Auf Online-Reiseplattformen wird die Nanguan-Moschee nach wie vor als Touristenattraktion beworben. Und in der Tat mutet das Gebäude auf den Bildern wie ein islamischer Prachtbau an: grüne Kuppeln, goldene Ornamente und mehrere Minarette, deren Spitzen von Halbmonden geziert sind.
An diesem kühlen Septemberabend ist die Moschee im Stadtzentrum von Yinchuan jedoch kaum wiederzuerkennen: Hinter dem vergitterten Eingang lässt sich lediglich ein schlichter Funktionsbau ausmachen. Sämtliche arabische Schriftzeichen und dekorative Elemente wurden kurz vor der Pandemie im Zuge einer “Renovierung” entfernt. Statt Minaretten ragt hier nun die rote Flagge der Volksrepublik China in den Himmel.

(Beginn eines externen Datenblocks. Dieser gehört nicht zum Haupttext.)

Definition parseYamlScalar (node : ynode) (maxChars : Z) (allowEmpty : bool) : bresult fmval :=
  match node with
  | YScalar _ v =>
      match v with
      | YStr s => let? _ := assertFrontmatterText s maxChars allowEmpty in Ok (FStr s)
      | YBool b => Ok (FBool b)
      | YNum x => if num_finite x then Ok (FNum x) else Err (frontmatterError invalid_frontmatter)
      | YOtherScalar => Err (frontmatterError invalid_frontmatter)
      end
  | _ => Err (frontmatterError unsafe_frontmatter)
  end.

Definition parseYamlString (node : ynode) (maxChars : Z) (allowEmpty : bool) : bresult fmval :=
  let? value := parseYamlScalar node maxChars allowEmpty in
  match value with
  | FStr s => Ok (FStr s)
  | _ => Err (frontmatterError invalid_frontmatter)
  end.

Definition reserved_name (key : jstr) : bool :=
  jeqb key (js "__proto__") || jeqb key (js "constructor").

(** The loop of [parseStructuredMetadataMap] over the items of a map, given the
    parser for values. *)
Definition structured_entries (parse : ynode -> bresult fmval)
    : list (ynode * ynode) -> list jstr -> bresult (list (jstr * fmval)) :=
  fix go items seen :=
    match items with
    | [] => Ok []
    | (k, v) :: rest =>
        let? key := yamlMapKey k in
        throw_if bool_decide (normalizedKey key ∈ seen) || reserved_name key ||
                 isDangerousFrontmatterKey key
          with frontmatterError unsafe_frontmatter ;;
        let? value := parse v in
        let? entries := go rest (normalizedKey key :: seen) in
        Ok ((key, value) :: entries)
    end.

Fixpoint parseStructuredValue (node : ynode) (depth : Z) : bresult fmval :=
  throw_if MAX_FRONTMATTER_DEPTH <? depth with frontmatterError unsafe_frontmatter ;;
  match node with
  | YScalar _ _ => parseYamlScalar node MAX_FRONTMATTER_VALUE_CHARS true
  | YSeq _ items =>
      throw_if MAX_FRONTMATTER_SEQUENCE_ITEMS <? Z.of_nat (length items)
        with frontmatterError unsafe_frontmatter ;;
      let? l := map_result (fun item => parseStructuredValue item (depth + 1)) items in
      Ok (FSeq l)
  | YMap _ items =>
      throw_if (MAX_FRONTMATTER_DEPTH <? depth) ||
               (MAX_FRONTMATTER_MAP_ITEMS <? Z.of_nat (length items))
        with frontmatterError unsafe_frontmatter ;;
      let? l := structured_entries (fun v => parseStructuredValue v (depth + 1)) items [] in
      Ok (FMap l)
  | _ => Err (frontmatterError unsafe_frontmatter)
  end.

(** [parseStructuredMetadataMap] on a map node at a depth. *)
Definition parseStructuredMetadataMap (node : ynode) (depth : Z) : bresult (list (jstr * fmval)) :=
  match node with
  | YMap _ items =>
      throw_if (MAX_FRONTMATTER_DEPTH <? depth) ||
               (MAX_FRONTMATTER_MAP_ITEMS <? Z.of_nat (length items))
        with frontmatterError unsafe_frontmatter ;;
      structured_entries (fun v => parseStructuredValue v (depth + 1)) items []
  | _ => Err (frontmatterError unsafe_frontmatter)
  end.

Definition metadata_value (key : jstr) (v : ynode) : bresult fmval :=
  if jeqb (normalizedKey key) (js "openclaw") then
    match v with
    | YMap _ _ => let? l := parseStructuredMetadataMap v 0 in Ok (FMap l)
    | _ => Err (frontmatterError unsafe_frontmatter)
    end
  else
    let? value := parseYamlScalar v MAX_METADATA_VALUE_CHARS true in
    match value with
    | FStr s => Ok (FStr s)
    | _ => Err (frontmatterError invalid_frontmatter)
    end.

(** The loops of [parseMetadataMap] and [parseFrontmatter] differ only in the
    parser for a field's value. *)
Fixpoint field_entries (parse : jstr -> ynode -> bresult fmval)
    (items : list (ynode * ynode)) (seen : list jstr) : bresult (list (jstr * fmval)) :=
  match items with
  | [] => Ok []
  | (k, v) :: rest =>
      let? key := yamlMapKey k in
      throw_if isDangerousFrontmatterKey key with frontmatterError unsafe_frontmatter ;;
      throw_if bool_decide (normalizedKey key ∈ seen) || reserved_name key
        with frontmatterError invalid_frontmatter ;;
      let? value := parse key v in
      let? entries := field_entries parse rest (normalizedKey key :: seen) in
      Ok ((key, value) :: entries)
  end.

Definition parseMetadataMap (node : ynode) : bresult (list (jstr * fmval)) :=
  match node with
  | YMap _ items =>
      throw_if MAX_METADATA_FIELDS <? Z.of_nat (length items)
        with frontmatterError invalid_frontmatter ;;
      field_entries metadata_value items []
  | _ => Err (frontmatterError unsafe_frontmatter)
  end.

Definition frontmatter_field (key : jstr) (v : ynode) : bresult fmval :=
  if jeqb (frontmatterKey key) (js "metadata") then
    let? l := parseMetadataMap v in Ok (FMap l)
  else if bool_decide (normalizedKey key ∈ KNOWN_FRONTMATTER_FIELDS) then
    parseYamlString v MAX_FRONTMATTER_VALUE_CHARS false
  else parseStructuredValue v 0.

(** ** The document *)

(** Carriage return line feed, then lone carriage returns, become line feeds. *)
Fixpoint crlf_to_lf (s : jstr) : jstr :=
  match s with
  | c :: r =>
      match r with
      | d :: r' => if (c =? 13) && (d =? 10) then 10 :: crlf_to_lf r' else c :: crlf_to_lf r
      | [] => [c]
      end
  | [] => []
  end.
Definition cr_to_lf (s : jstr) : jstr := (fun c => if c =? 13 then 10 else c) <$> s.

Definition DELIMITER : jstr := js "---".

(** [lines.findIndex((line, index) => index > 0 && line === '---')]. *)
Fixpoint find_close (index : nat) (lines : list jstr) : option nat :=
  match lines with
  | [] => None
  | line :: rest =>
      if (0 <? index)%nat && jeqb line DELIMITER then Some index else find_close (S index) rest
  end.

Variable parseDocument : jstr -> option ydocument.

Definition unsafe_document (d : ydocument) : bool :=
  match directives d with
  | None => true
  | Some dir =>
      (0 <? errors d)%nat || (0 <? warnings d)%nat || negb (docStart_null dir) || docEnd dir ||
      yaml_explicit dir || existsb (fun tag => negb (jeqb tag (js "!!"))) (tag_names dir)
  end.

Definition parseFrontmatter (text : jstr) : bresult (list (jstr * fmval)) :=
  let lines := split 10 (cr_to_lf (crlf_to_lf text)) in
  throw_if negb (jeqb (default [] (head lines)) DELIMITER)
    with frontmatterError missing_frontmatter ;;
  match find_close 0 lines with
  | None => Err (frontmatterError invalid_frontmatter)
  | Some close =>
      throw_if MAX_FRONTMATTER_LINES <? Z.of_nat close + 1
        with frontmatterError invalid_frontmatter ;;
      throw_if MAX_FRONTMATTER_BYTES <? jlen (textEncode (join [10] (take (S close) lines)))
        with frontmatterError invalid_frontmatter ;;
      match parseDocument (join [10] (drop 1 (take close lines))) with
      | None => Err (frontmatterError invalid_frontmatter)
      | Some document =>
          throw_if unsafe_document document with frontmatterError invalid_frontmatter ;;
          match contents document with
          | YMap marked items =>
              throw_if MAX_FRONTMATTER_FIELDS <? Z.of_nat (length items)
                with frontmatterError invalid_frontmatter ;;
              let? _ := assertSafeYamlNode (contents document) 0 0 in
              field_entries frontmatter_field items []
          | _ => Err (frontmatterError invalid_frontmatter)
          end
      end
  end.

Wenn es in den Medien um den Islam in China geht, wird meist über die muslimische Minderheit der Uiguren berichtet. Das Turkvolk, beheimatet in der Region Xinjiang, wird in der Tat seit Jahren brutal vom chinesischen Staat unterdrückt. Doch weit weniger bekannt ist, dass der Großteil der Muslime im Reich der Mitte einer anderen Ethnie angehört. Die über zehn Millionen Hui sind in ihrem Äußeren kaum von Han-Chinesen zu unterscheiden. Sowohl kulturell als auch religiös sind sie weitgehend assimiliert. Und dennoch sind auch die Hui in den letzten Jahren vermehrt ins Visier der Behörden geraten.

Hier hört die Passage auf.